▶ _Work order_: The word "rewrite" marks the lines to copy; find all of them in the entries below.

▶ _Given entries_:
Lemma convert_response_status env L cfg body status :
  isinstance status int_ = true →
  convert_response_return_value env L cfg (VTuple [body; status])
  = (value ← dump_body env L cfg body; Ok (VTuple [value; status])).
Proof.
  intros Hint. unfold convert_response_return_value.
  change (isinstance (VTuple [body; status]) HTTPException) with false.
  cbv beta iota. unfold unpack_result. rewrite Hint. cbv beta iota.
  rewrite dump_headers_None, (isinstance_int_not_None _ Hint).
  reflexivity.
Qed.

Lemma convert_response_headers env L cfg body headers :
  isinstance headers int_ = false →
  convert_response_return_value env L cfg (VTuple [body; headers])
  = (value ← dump_body env L cfg body;
     headers ← dump_headers env L cfg headers;
     Ok (VTuple [value; headers])).
Proof.
  intros Hint. unfold convert_response_return_value.
  change (isinstance (VTuple [body; headers]) HTTPException) with false.
  cbv beta iota. unfold unpack_result. rewrite Hint. reflexivity.
Qed.

Lemma convert_response_triple env L cfg body status headers :
  convert_response_return_value env L cfg (VTuple [body; status; headers])
  = (value ← dump_body env L cfg body;
     headers ← dump_headers env L cfg headers;
     Ok (VTuple [value; status; headers])).
Proof. reflexivity. Qed.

▶ _Finished task_:
  cbv beta iota. unfold unpack_result. rewrite Hint. cbv beta iota.
  rewrite dump_headers_None, (isinstance_int_not_None _ Hint).
  cbv beta iota. unfold unpack_result. rewrite Hint. reflexivity.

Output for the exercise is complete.